SEC Climate Disclosure Rules: The Plight of Foreign Private Issuers

While the SEC’s climate disclosure rules did ultimately include several accommodations for different types of issuers, the SEC did not make accommodations for foreign private issuers. This approach is consistent with a trend in recent years where the SEC has determined to apply new disclosure requirements equally to domestic and foreign private issuers, after a historical approach of trying to accommodate different circumstances faced by foreign private issuers and encourage US listings through a more accommodative regulatory environment.

When the SEC climate disclosure rules were proposed, the Commission explained that accommodations for foreign private issuers were not appropriate, because climate-related risks “potentially impact both domestic and foreign private issuers regardless of the registrant’s jurisdiction of origin or organization.” The Commission noted that requiring the same climate-related disclosures from foreign private issuers was important to “achieving the Commission’s goal of more consistent, reliable, and comparable information across registrants.” The Commission also noted at the proposal stage that Form 20-F “imposes substantially similar disclosure requirements as those required for Form 10-K filers on matters that are similar and relevant to the proposed climate-related disclosures, such as risk factors and MD&A.”

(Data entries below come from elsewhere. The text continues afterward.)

(** * cbThreadPool: the worker-thread pool of src/sdk/cbthreadpool.cpp

    A shallow embedding of the pool controller ([cbThreadPool]) and of its
    worker ([PrivateThread]).  The pool is a record of its member variables
    together with the thread objects it has allocated; the worker's [Entry]
    loop is a step function with one step per statement group (each critical
    section is one step), so that workers can be interleaved with each other
    at will, and with the controller at each of its sleeps and, while it
    shuts the workers down (the first lines of [AbortAllTasks] and of the
    destructor, and the first loop of [FreeThreads]), between any two of
    its statements.  Calls that leave the translation unit
    (wxPostEvent, Execute, Abort, delete, wxMilliSleep, wxThread::Run/Kill)
    are recorded, in order, in a log. *)

From stdpp Require Import base list numbers countable.
From Equations Require Import Equations.
From Stdlib Require Import ZArith Lia.

Set Default Proof Using "Type".

(** ** Data model *)

(** A task object is known to the pool only by its address. A
    [cbThreadPoolTask*] is an [option]: [None] is the null pointer. *)
Definition cbThreadPoolTask := nat.

(** Modelled from the spec: the declaration of [cbTaskElement] is in
    cbthreadpool.h, which is not among the sources.  A queue entry pairs a
    task reference with an auto-delete flag; [AddTask] builds it so (line
    215) and [Entry] reads these two fields (lines 77, 82, 94). *)
Record cbTaskElement := mkElement {
  task : option cbThreadPoolTask;
  autoDelete : bool }.

(** Modelled from the spec: the default constructor of [cbTaskElement] is
    in the missing header too.  This is the element of line 75;
    [GetNextElement] overwrites its [task] before anything reads it, and
    its [autoDelete] is read only after a non-null task was fetched. *)
Definition no_element : cbTaskElement := mkElement None false.

(** What the pool does to the outside world. *)
Inductive event :=
| THREADTASK_ENDED (id : Z)            (* wxPostEvent(m_pOwner, cbEVT_THREADTASK_ENDED) *)
| THREADTASK_ALLDONE (id : Z)          (* wxPostEvent(m_pOwner, cbEVT_THREADTASK_ALLDONE) *)
| Execute (t : cbThreadPoolTask)       (* t->Execute() is entered *)
| TaskAbort (t : cbThreadPoolTask)     (* t->Abort() *)
| TaskDelete (t : cbThreadPoolTask)    (* delete t *)
| MilliSleep (ms : nat)                (* wxMilliSleep(ms) *)
| ThreadCreate (tid : nat)             (* thr->Create() *)
| ThreadRun (tid : nat)                (* thread->Run() *)
| ThreadKill (tid : nat)               (* thread->Kill() *)
| DebugLog (n : Z).                    (* the DebugLog of SetConcurrentThreads *)

Global Instance event_eq_dec : EqDecision event.
Proof. solve_decision. Defined.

In response to the Commission’s proposal, some commenters indicated that the Commission should permit foreign private issuers to follow the climate disclosure requirements of their home jurisdiction or of an alternative reporting regime to which they are subject. It was noted that this approach could ease the burden of complying with multiple climate disclosure requirements and avoid the potential outcome of foreign issuers not listing in the U.S. After considering these comments, the Commission noted in the adopting release:

While we acknowledge commenters who suggested that foreign private issuers be permitted to substitute compliance with the final rules through disclosures made in response to requirements of other jurisdictions, we are not adopting substituted compliance at this time. We believe it makes sense to observe how reporting under international climate-related reporting requirements and practices develop before making a determination whether such an approach would result in consistent, reliable, and comparable information for investors. The Commission may consider such accommodations in the future depending on developments in the international climate reporting practices and our experience with disclosures under the final rules.

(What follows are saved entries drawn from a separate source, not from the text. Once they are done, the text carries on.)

Lemma same_or_unfiled_refl u fs (l : list thought) :
  Forall2 (same_or_unfiled u fs) l l.
Proof. apply Forall_Forall2_diag, Forall_forall. intros t _. by left. Qed.

(** A request of owner B leaves the rows of everybody else alone: the
    users and folders rows of other owners are what they were, and so are
    their thoughts, except that a thought filed under a folder of B loses
    that reference when B deletes the folder (the store's ON DELETE SET
    NULL); no route but DELETE /api/folders changes another owner's
    thought at all. *)
Theorem other_owners_rows_untouched (m : method) (p : string) (h : handler)
    (user : decoded_token) (b : gmap string jsval) (w : world) :
  (m, p, h) ∈ routes →
  let u := uid user in
  let st := db w in
  let st' := db (snd (h user b w)) in
  filter (foreign_user u) (users st') = filter (foreign_user u) (users st) ∧
  filter (foreign_folder u) (folders st')
  = filter (foreign_folder u) (folders st) ∧
  Forall2 (same_or_unfiled u (folders st))
          (filter (foreign_thought u) (thoughts st))
          (filter (foreign_thought u) (thoughts st')) ∧
  ((m, p) ≠ (DELETE, "/api/folders") →
   filter (foreign_thought u) (thoughts st')
   = filter (foreign_thought u) (thoughts st)).
Proof.
  unfold routes. intros Hin.
  repeat (apply elem_of_cons in Hin as [Hin|Hin];
          [injection Hin as -> -> ->|]);
    [..|by apply elem_of_nil in Hin].
  - open_handler. auto using same_or_unfiled_refl.
  - open_handler;
      rewrite ?(filter_snoc_out (foreign_user (uid user)))
        by (unfold foreign_user; simpl; congruence);
      rewrite ?(filter_snoc_out (foreign_thought (uid user)))
        by (unfold foreign_thought; simpl; congruence);
      auto using same_or_unfiled_refl.
  - open_handler; auto using same_or_unfiled_refl;
      rewrite (filter_fmap_fixed (foreign_thought (uid user)));
      auto using same_or_unfiled_refl;
      intros t; unfold foreign_thought; case_decide; simpl; try done;
      (tidy; intuition congruence).
  - open_handler; auto using same_or_unfiled_refl;
      rewrite (filter_filter_sub (foreign_thought (uid user)));
      auto using same_or_unfiled_refl;
      intros t; unfold foreign_thought; (tidy; intuition congruence).
  - open_handler. auto using same_or_unfiled_refl.
  - open_handler;
      rewrite ?(filter_snoc_out (foreign_folder (uid user)))
        by (unfold foreign_folder; simpl; congruence);
      auto using same_or_unfiled_refl.
  - open_handler; auto using same_or_unfiled_refl;
      rewrite (filter_fmap_fixed (foreign_folder (uid user)));
      auto using same_or_unfiled_refl;
      intros f; unfold foreign_folder; case_decide; simpl; try done;
      (tidy; intuition congruence).
  - open_handler; auto using same_or_unfiled_refl.
    split; [done|]. split; [|split; [|done]].
    + apply filter_filter_sub. intros f. unfold foreign_folder.
      (tidy; intuition congruence).
    + rewrite (filter_fmap_commute (foreign_thought (uid user)))
        by (intros t; unfold foreign_thought; by case_decide).
      rewrite (filter_fmap_fixed (foreign_thought (uid user))).
      * apply Forall2_fmap_diag. intros t.
        case_decide as Hg; [right|by left]. split; [done|].
        apply list_elem_of_fmap in Hg as (f & Hfo & Hf).
        apply list_elem_of_filter in Hf as [[_ Hu] Hf].
        exists f. by repeat split.
      * intros t. unfold foreign_thought. by case_decide.
      * intros t. unfold foreign_thought. case_decide; [|done].
        (tidy; intuition congruence).
Qed.

(** *** Creating, listing and deleting thoughts *)

Lemma post_thoughts_accepted
    (user : decoded_token) (b : gmap string jsval) (w : world)
    (tx se : string) (fo : option Z) :
  consistent (db w) →
  pg_text (field b "text") = Some (Some tx) →
  pg_varchar 50 (field b "section") = Some (Some se) →
  pg_int (or_null (field b "folder")) = Some fo →
  fo = None ∨ fo ∈ folder_keys (db w) →
  let row := mkThought (thoughts_id_seq (db w) + 1) (uid user) tx se fo
                       (Some (timestamp_json (clock (S (ticks w))))) in
  fst (post_thoughts user b w) = Some (mkResponse 201 (BThought (Some row))) ∧
  thoughts (db (snd (post_thoughts user b w))) = thoughts (db w) ++ [row] ∧
  Forall (λ t, t_id t < t_id row) (thoughts (db w)).
Proof.
  intros Hc Htx Hse Hfo Hkey row.
  assert (Hlt : Forall (λ t, t_id t < t_id row) (thoughts (db w))).
  { apply Forall_forall. intros t Ht. simpl.
    pose proof (thoughts_drawn _ Hc t Ht). lia. }
  assert (Hfresh : t_id row ∉ t_id <$> thoughts (db w)).
  { intros (t & Hid & Ht)%list_elem_of_fmap.
    eapply Forall_forall in Hlt; [|exact Ht]. lia. }
  rewrite post_thoughts_run. cbv zeta. cbn [fst snd db].
  unfold insert_thought. rewrite Hfo, Htx, Hse. cbv zeta.
  case_bool_decide as Hseen; proj_store.
  - rewrite decide_False by exact Hfresh.
    rewrite decide_False by (by intros Hn; apply Hn).
    rewrite decide_False by (intros [? ?]; by destruct Hkey).
    done.
  - rewrite decide_False by exact Hfresh.
    rewrite decide_False.
    2:{ intros Hn. apply Hn. rewrite fmap_app. apply elem_of_app. right.
        simpl. left. }
    rewrite decide_False by (intros [? ?]; by destruct Hkey).
    done.
Qed.

(** In a consistent store a thought creation whose text and section the
    store takes (neither is missing or null, neither holds a NUL
    character, and the section fits VARCHAR(50); [se] is the section as it
    is stored), and whose folder is nothing or the id of any existing
    folder (its owner is not looked at), is answered 201 with the new row,
    whether or not the identity was known before: the row carries the next
    id of the sequence, greater than every id in the table, and the
    timestamp as the driver reads it back, and is added at the end of the
    table. *)
Theorem thought_creation_succeeds
    (user : decoded_token) (b : gmap string jsval) (w : world)
    (tx se : string) (fo : option Z) :
  consistent (db w) →
  pg_text (field b "text") = Some (Some tx) →
  pg_varchar 50 (field b "section") = Some (Some se) →
  pg_int (or_null (field b "folder")) = Some fo →
  fo = None ∨ fo ∈ folder_keys (db w) →
  let row := mkThought (thoughts_id_seq (db w) + 1) (uid user) tx se fo
                       (Some (timestamp_json (clock (S (ticks w))))) in
  fst (post_thoughts user b w) = Some (mkResponse 201 (BThought (Some row))) ∧
  thoughts (db (snd (post_thoughts user b w))) = thoughts (db w) ++ [row] ∧
  Forall (λ t, t_id t < t_id row) (thoughts (db w)).
Proof. apply post_thoughts_accepted. Qed.

(** On creation a folder that is falsy in JavaScript (absent, null, 0,
    the empty string, false) is stored as no folder: in a consistent store
    such a creation with a text and a section the store takes is answered
    201 with a row whose folder is NULL. *)
Theorem falsy_folder_stored_as_null
    (user : decoded_token) (b : gmap string jsval) (w : world)
    (tx se : string) :
  consistent (db w) →
  pg_text (field b "text") = Some (Some tx) →
  pg_varchar 50 (field b "section") = Some (Some se) →
  truthy (field b "folder") = false →
  fst (post_thoughts user b w)
  = Some (mkResponse 201 (BThought (Some
      (mkThought (thoughts_id_seq (db w) + 1) (uid user) tx se None
                 (Some (timestamp_json (clock (S (ticks w))))))))).
Proof.
  intros Hc Htx Hse Hfalsy.
  apply (post_thoughts_accepted user b w tx se None); try done.
  - unfold or_null. by rewrite Hfalsy.
  - by left.
Qed.

(** Ids are never handed out twice: after any handler neither sequence
    has gone back, and a thought or folder id that was not in its table
    before is the next value of its sequence. *)
Theorem ids_never_reused (m : method) (p : string) (h : handler)
    (user : decoded_token) (b : gmap string jsval) (w : world) :
  (m, p, h) ∈ routes →
  let st := db w in
  let st' := db (snd (h user b w)) in
  thoughts_id_seq st ≤ thoughts_id_seq st' ∧
  folders_id_seq st ≤ folders_id_seq st' ∧
  (∀ t, t ∈ thoughts st' →
        t_id t ∈ t_id <$> thoughts st ∨ t_id t = thoughts_id_seq st + 1) ∧
  (∀ f, f ∈ folders st' →
        f_id f ∈ f_id <$> folders st ∨ f_id f = folders_id_seq st + 1).
Proof.
  unfold routes. intros Hin.
  repeat (apply elem_of_cons in Hin as [Hin|Hin];
          [injection Hin as -> -> ->|]);
    [..|by apply elem_of_nil in Hin];
    cbv zeta; open_handler;
    (split; [lia|]); (split; [lia|]);
    (split; intros x Hx;
     repeat first
       [ apply elem_of_app in Hx as [Hx| ->%list_elem_of_singleton];
         [|by right]
       | apply list_elem_of_fmap in Hx as (? & -> & Hx)
       | apply list_elem_of_filter in Hx as [_ Hx] ];
     left; apply list_elem_of_fmap;
     match type of Hx with
     | ?y ∈ _ => exists y; split; [by repeat case_decide | exact Hx]
     end).
Qed.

Clearly, the Commission does not think that international climate-related disclosure standards are far enough along in other jurisdictions to rely on for US reporting purposes. As Lawrence Heim recently noted on the PracticalESG.com blog:

There is much momentum behind the ISSB sustainability disclosure standards, but that doesn’t guarantee governments are falling over each other to adopt the framework. In the US, the SEC’s final climate disclosure rules bluntly addressed ISSB standards in footnote 147:

“While we acknowledge that there are similarities between the ISSB’s climate-related disclosure standards and the final rules, and that registrants may operate or be listed in jurisdictions that will adopt or apply the ISSB standards in whole or in part, those jurisdictions have not yet integrated the ISSB standards into their climate-related disclosure rules. Accordingly, at this time we decline to recognize the use of the ISSB standards as an alternative reporting regime.”

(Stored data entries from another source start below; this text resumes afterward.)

(** * oai-batch-rate: the batch processor and its fixed-window rate limiter

    A shallow embedding of [rate_limiters.py] and [batch_processor.py],
    of [timer.py], and of the two functions of [app.py] that drive them,
    [start_processing] and [update_metrics].

    Conventions of the embedding.
    - Wall-clock and monotonic clock readings ([time.time()],
      [time.monotonic()]) are rationals, passed explicitly to every
      operation that reads a clock, one argument per reading.  A Python
      float is the rational it denotes, and comparisons of floats are exact.
    - The rates and the token average of a progress snapshot, which the code
      truncates or rounds, are computed as the code computes them: every
      float operation of [_calculate_tpm], [_calculate_rpm],
      [_calculate_qps] and of the average in [get_progress] is rounded to
      the nearest binary64 value, ties to even ([Py.double]), and a token
      amount, a token rate or an average beyond the range of binary64 makes
      the operation raise, as [OverflowError] does in the code.  Clock
      readings are taken to be of a magnitude, such as that of seconds
      since the epoch, at which neither the difference of two of them nor
      a count divided by such a difference leaves the normal range of
      binary64.
    - The arithmetic of the limiter on clock readings, window sizes and
      quotas, the subtraction of two monotonic readings, and the percentage
      of the dashboard are taken without rounding error.
    - Event counters (they start at 0 and are only ever incremented) are [N];
      token amounts and the configured caps are Python ints, [Z].
    - A [deque] is a list whose head is the left end.
    - An operation that can raise returns an [option]; [None] is the raised
      exception.
    - One iteration of a worker's loop is one step; the task function is
      opaque and its behaviour in that iteration is an input of the step. *)

From Stdlib Require Import ZArith NArith QArith Qround Qabs Qpower Lqa Lia List Bool.
From Stdlib Require Import Ascii String Sorted.
Import ListNotations.

Local Open Scope Q_scope.

(** ** Python built-ins used by the two modules *)

Module Py.

Definition ge (a b : Q) : bool := Qle_bool b a.
Definition lt (a b : Q) : bool := negb (Qle_bool b a).
Definition gt (a b : Q) : bool := negb (Qle_bool a b).

(** [int(x)]: truncation toward zero. *)
Definition int (x : Q) : Z :=
  if lt x 0 then Qceiling x else Qfloor x.

(** [round(x)]: nearest integer, ties to the even one. *)
Definition round (x : Q) : Z :=
  let f := Qfloor x in
  let r := x - inject_Z f in
  if lt r (1 # 2) then f
  else if gt r (1 # 2) then (f + 1)%Z
  else if Z.even f then f else (f + 1)%Z.

(** *** Binary64 arithmetic *)

Definition pow2 (e : Z) : Q := 2 ^ e.

(** The exponent [b] with [2^b <= a < 2^(b+1)], for [a > 0]: the difference
    of the bit lengths of numerator and denominator, or one less.  Both
    bounds are checked; [None] does not occur for [a > 0]. *)
Definition binade (a : Q) : option Z :=
  let k := (Z.log2 (Qnum a) - Z.log2 (Zpos (Qden a)))%Z in
  if Qle_bool (pow2 (k + 1)) a then None
  else if Qle_bool (pow2 k) a then Some k
  else if Qle_bool (pow2 (k - 1)) a then Some (k - 1)%Z
  else None.

(** The nearest number with a significand of 53 bits, ties to the even
    significand: with [2^b <= |x| < 2^(b+1)] these numbers are spaced by
    [2^(b-52)] around [x], and [|x|] is rounded to the nearest multiple of
    that.  This is the binary64 result wherever its magnitude is in the
    normal range, from [2^-1022] up to, and not including, [2^1024]. *)
Definition double (x : Q) : Q :=
  if Qeq_bool x 0 then 0
  else
    match binade (Qabs x) with
    | Some b =>
        let ulp := pow2 (b - 52) in
        let r := inject_Z (round (Qabs x / ulp)) * ulp in
        if Qle_bool 0 x then r else - r
    | None => x
    end.

(** A rounded result of magnitude [2^1024] or more is beyond the largest
    double. *)
Definition finite (x : Q) : bool := negb (Qle_bool (pow2 1024) (Qabs x)).

(** [float(n)] for an int [n], as in [n / x] with a float [x]; [None] is
    [OverflowError]: int too large to convert to float. *)
Definition float_of_int (n : Z) : option Q :=
  let x := double (inject_Z n) in
  if finite x then Some x else None.

(** [float(n)] for the length of a container or a count of events, which
    is below [2^63] and always converts. *)
Definition float_of_count (n : Z) : Q := double (inject_Z n).

(** [x - y], [x * y] and [x / y] on floats.  A quotient or a product
    beyond the range is [inf] in the code; here it is a number that is not
    [finite]. *)
Definition fsub (x y : Q) : Q := double (x - y).
Definition fmul (x y : Q) : Q := double (x * y).
Definition fdiv (x y : Q) : Q := double (x / y).

(** [int(x)] on a float; [None] is [OverflowError]: cannot convert float
    infinity to integer. *)
Definition int_of_float (x : Q) : option Z :=
  if finite x then Some (int x) else None.

(** [n / m] on ints, [m] not zero: the quotient, rounded once, and whether
    it is too large for a float, in which case the division raises
    [OverflowError]. *)
Definition truediv_int (n m : Z) : Q := double (inject_Z n / inject_Z m).
Definition truediv_int_overflows (n m : Z) : bool :=
  negb (finite (truediv_int n m)).

(** [round(x, 2)] on a float: the exact value of [x] rounded to two
    decimals, ties to even, and the double nearest to that. *)
Definition round2 (x : Q) : Q := double (inject_Z (round (x * 100)) / 100).

(** Truthiness of an optional number: [None] and [0] are falsy. *)
Definition truthy (tokens : option Z) : bool :=
  match tokens with
  | Some t => negb (t =? 0)%Z
  | None => false
  end.

(** Truthiness of an optional string: [None] and [''] are falsy. *)
Definition truthy_str (e : option string) : bool :=
  match e with
  | Some (String _ _) => true
  | _ => false
  end.

(** [needle in hay] on strings. *)
Fixpoint contains (needle hay : string) : bool :=
  match hay with
  | EmptyString => prefix needle EmptyString
  | String _ rest => prefix needle hay || contains needle rest
  end.

Definition lower_ascii (c : ascii) : ascii :=
  let n := nat_of_ascii c in
  if (65 <=? n)%nat && (n <=? 90)%nat then ascii_of_nat (n + 32) else c.

(** [s.lower()] on ASCII text. *)
Fixpoint lower (s : string) : string :=
  match s with
  | EmptyString => EmptyString
  | String c rest => String (lower_ascii c) (lower rest)
  end.

(** [while d and old(d[0]): d.popleft()] *)
Fixpoint popleft_while {A : Type} (old : A -> bool) (d : list A) : list A :=
  match d with
  | [] => []
  | x :: rest => if old x then popleft_while old rest else d
  end.

(** [sum(1 for x in d if keep(x))] *)
Definition count_if {A : Type} (keep : A -> bool) (d : list A) : N :=
  N.of_nat (List.length (filter keep d)).

(** [sum(tokens for ts, tokens in d if keep(ts))] *)
Definition sum_tokens_if (keep : Q -> bool) (d : list (Q * Z)) : Z :=
  fold_right (fun e acc => (snd e + acc)%Z) 0%Z
             (filter (fun e => keep (fst e)) d).

Definition sum_tokens (d : list (Q * Z)) : Z :=
  fold_right (fun e acc => (snd e + acc)%Z) 0%Z d.

End Py.

(** ** [rate_limiters.py]: class [FixedWindowRateLimiter] *)

Module RateLimiter.

Record FixedWindowRateLimiter : Type := mkLimiter {
  max_rpm : Z;
  max_tpm : Z;
  rpm_window_size : Q;
  tpm_window_size : Q;
  request_timestamps : list Q;
  token_usage : list (Q * Z);
  rpm_window_start_time : Q;
  rpm_window_requests : N;
  tpm_window_start_time : Q;
  tpm_window_tokens : Z;
  current_rpm : N;
  current_tpm : Z
}.

(** [__init__]; the two window start times are two clock readings. *)
Definition init (max_rpm max_tpm : Z) (rpm_window_size tpm_window_size : Q)
  (t_rpm t_tpm : Q) : FixedWindowRateLimiter :=
  mkLimiter max_rpm max_tpm rpm_window_size tpm_window_size
            [] [] t_rpm 0%N t_tpm 0%Z 0%N 0%Z.

(** Field updates. *)
Definition set_rpm_window (start : Q) (n : N) (s : FixedWindowRateLimiter) :=
  mkLimiter (max_rpm s) (max_tpm s) (rpm_window_size s) (tpm_window_size s)
            (request_timestamps s) (token_usage s)
            start n (tpm_window_start_time s) (tpm_window_tokens s)
            (current_rpm s) (current_tpm s).

Definition set_tpm_window (start : Q) (n : Z) (s : FixedWindowRateLimiter) :=
  mkLimiter (max_rpm s) (max_tpm s) (rpm_window_size s) (tpm_window_size s)
            (request_timestamps s) (token_usage s)
            (rpm_window_start_time s) (rpm_window_requests s) start n
            (current_rpm s) (current_tpm s).

Definition set_histories (ts : list Q) (tu : list (Q * Z))
  (s : FixedWindowRateLimiter) :=
  mkLimiter (max_rpm s) (max_tpm s) (rpm_window_size s) (tpm_window_size s)
            ts tu
            (rpm_window_start_time s) (rpm_window_requests s)
            (tpm_window_start_time s) (tpm_window_tokens s)
            (current_rpm s) (current_tpm s).

Definition set_current (rpm : N) (tpm : Z) (s : FixedWindowRateLimiter) :=
  mkLimiter (max_rpm s) (max_tpm s) (rpm_window_size s) (tpm_window_size s)
            (request_timestamps s) (token_usage s)
            (rpm_window_start_time s) (rpm_window_requests s)
            (tpm_window_start_time s) (tpm_window_tokens s)
            rpm tpm.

To some, that may be a bitter pill to swallow but it could be prescient.

So, while the Commission still dangles the prospect of a “substituted compliance” approach in some far away future, in the meantime, foreign private issuers are expected to be subject to the same one-size-fits-all approach when it comes to reporting climate-related information for purposes of the U.S. federal securities laws.

It should be noted that one group of foreign private issuers did catch a break from the Commission – Canadian registrants that use the Multijurisdictional Disclosure System (MJDS) and file their Exchange Act registration statements and annual reports on Form 40-F will not be required to comply with the SEC’s climate disclosure rules, consistent with the framework of the MJDS that allows filers to follow their home jurisdiction laws and rules.